In the past few years, Lebanon has experienced a real boom in solar energy. Figures from LCEC – an organization for green energy and water that advises the government in this area – show that the total capacity of installed solar energy in the country grew from just 0.33 megawatts in 2010 to nearly 90 megawatts in 2020.

"For years we've been pushing to promote solar energy, but only a few took the step. Now there's a real need, as people no longer have a reliable power supply," says Reem Irany, project manager at LCEC.

A company that has felt the increasing demand is Me Green, established in Lebanon since 2010. Me Green installs solar systems for both private individuals and companies, and business developer Lara El Khoury speaks of an "explosion" in inquiries. This year, Me Green expects to double its customer base.



"People were looking for a solution – and the sun is free; no one can steal it from us," she says with a gallows humor, referring to the country's corrupt elite, which the World Bank blames for Lebanon's economic quagmire.

Lebanon's power grid is in terrible condition – with many gaps and frequent outages. It's gotten so bad that some places only have power for one hour a day. Photo: Gerd Kieffer-Døssing

But while the sun is free, solar panels are far from it.

Karim Hakim's system cost him around 35,000 kroner. A significant expense in a country whose currency has lost over 90 percent of its value, and whose debt in 2021 was sometimes estimated to be 495 percent of the gross national product.

Several banks are beginning to offer green loans with low interest, but that's not enough, as the price of solar systems has also skyrocketed in the last few years.

This is partly due to high transportation costs from the coronavirus pandemic, and partly the war in Ukraine, which has created a growing demand for sustainable energy in Europe. Overall, prices have risen by up to 70 percent in three years, estimates Lara El Khoury.

There's a need for a national policy

The boom in solar energy also brings problems.

Both Lara El Khoury and Reem Irany from LCEC report that the industry is plagued by unprofessional companies that have smelled quick profits and are installing low-quality products with short lifespans that can be life-threatening, as batteries can catch fire.

And the growing interest in solar panels among private Lebanese is not sustainable in the long run. As Marc Ayoub, coordinator for the Energy and Security Program at the American University of Beirut, told Lebanese L’Orient Today:

"Solar energy is a long-term solution and should not be installed in the chaotic way it's being done now in people's homes (...) Instead of each household installing private solar panels, the country should have a national policy to try to deliver a large number of kilowatts to larger areas."

That the state should take responsibility makes sense, but it will require more than a political decision.

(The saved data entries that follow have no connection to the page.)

(** ** What the screen shows

    Text read as lines: a newline ends one, and so does the eightieth character.
    The screen shows the last 25 lines.  A line starts out as what was on the
    screen before, for the first 25, and as blanks for those that scrolled in. *)

Definition put_char (l : list (list Z) * list Z) (c : Z) : list (list Z) * list Z :=
  if c =? NEWLINE then (l.1 ++ [l.2], [])
  else if zlen l.2 + 1 <? VGA_COLS then (l.1, l.2 ++ [c])
  else (l.1 ++ [l.2 ++ [c]], []).

Definition layout (text : list Z) : list (list Z) * list Z := foldl put_char ([], []) text.

(** Light grey on black. *)
Definition ATTR : Z := 7.

(** What a character looks like: its byte, and the attribute in the byte above. *)
Definition glyph (c : Z) : Z := 256 * ATTR + c mod 256.

Lemma cell_glyph c : cell ATTR c = glyph c.
Proof.
  assert (Hall : forallb (fun x => u16 (Z.lor (Z.shiftl 7 8) x) =? 256 * 7 + x) (upto 0 256) = true) by (vm_compute; reflexivity).
  rewrite forallb_forall in Hall. apply Z.eqb_eq, Hall, list_elem_of_In, elem_of_upto. change (0 <= c mod 256 < 256).
  by apply Z.mod_pos_bound.
Qed.

Definition behind (m0 : list Z) (i c : Z) : Z :=
  if i <? VGA_ROWS then default 0 (arr m0 (i * VGA_COLS + c)) else glyph 32.

Definition shown (m0 : list Z) (ls : list (list Z)) (i c : Z) : Z :=
  match l ← arr ls i; arr l c with Some ch => glyph ch | None => behind m0 i c end.

(** Row 0 of the memory shows line [top]. *)
Record painted (m0 : list Z) (ls : list (list Z)) (top : Z) (mem : list Z) : Prop := mk_painted {
  pt_len : zlen mem = VGA_ROWS * VGA_COLS;
  pt_cell r c : 0 <= r < VGA_ROWS -> 0 <= c < VGA_COLS -> arr mem (r * VGA_COLS + c) = Some (shown m0 ls (top + r) c);
}.

Record screen (m0 : list Z) (l : list (list Z) * list Z) (v : vga) : Prop := mk_screen {
  sc_row : vga_row v = Z.min (zlen l.1) (VGA_ROWS - 1);
  sc_col : vga_col v = zlen l.2;
  sc_room : zlen l.2 < VGA_COLS;
  sc_attr : vga_attr v = ATTR;
  sc_mem : painted m0 (l.1 ++ [l.2]) (zlen l.1 - vga_row v) (vga_mem v);
}.

Lemma wp_scroll_stay v (Q : unit -> vga -> Prop) : vga_row v < VGA_ROWS -> Q tt v -> wp vga_scroll Q v.
Proof. intros Hr HQ. unfold vga_scroll. do 2 wp_step. by rewrite (proj2 (Z.ltb_lt _ _)). Qed.

(** Two memories that agree but for a shift up of the cells before [k]. *)
Definition shifted (m : list Z) (k : Z) (v v' : vga) : Prop :=
  (vga_row v' = vga_row v /\ vga_col v' = vga_col v /\ vga_attr v' = vga_attr v) /\
  zlen (vga_mem v') = zlen m /\ forall i, arr (vga_mem v') i = if (0 <=? i) && (i <? k) then arr m (i + 80) else arr m i.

EDL's network is unstable, full of holes, and shattered after decades of neglect and corruption, and everywhere, worn or broken electrical wires and cables hang like heavy garlands from buildings and poles. Reem Irany admits that a massive capital injection from outside is needed before the national electric company can hope to deliver the goods.

"EDL has the will and technical capacity, but lacks the money," she says.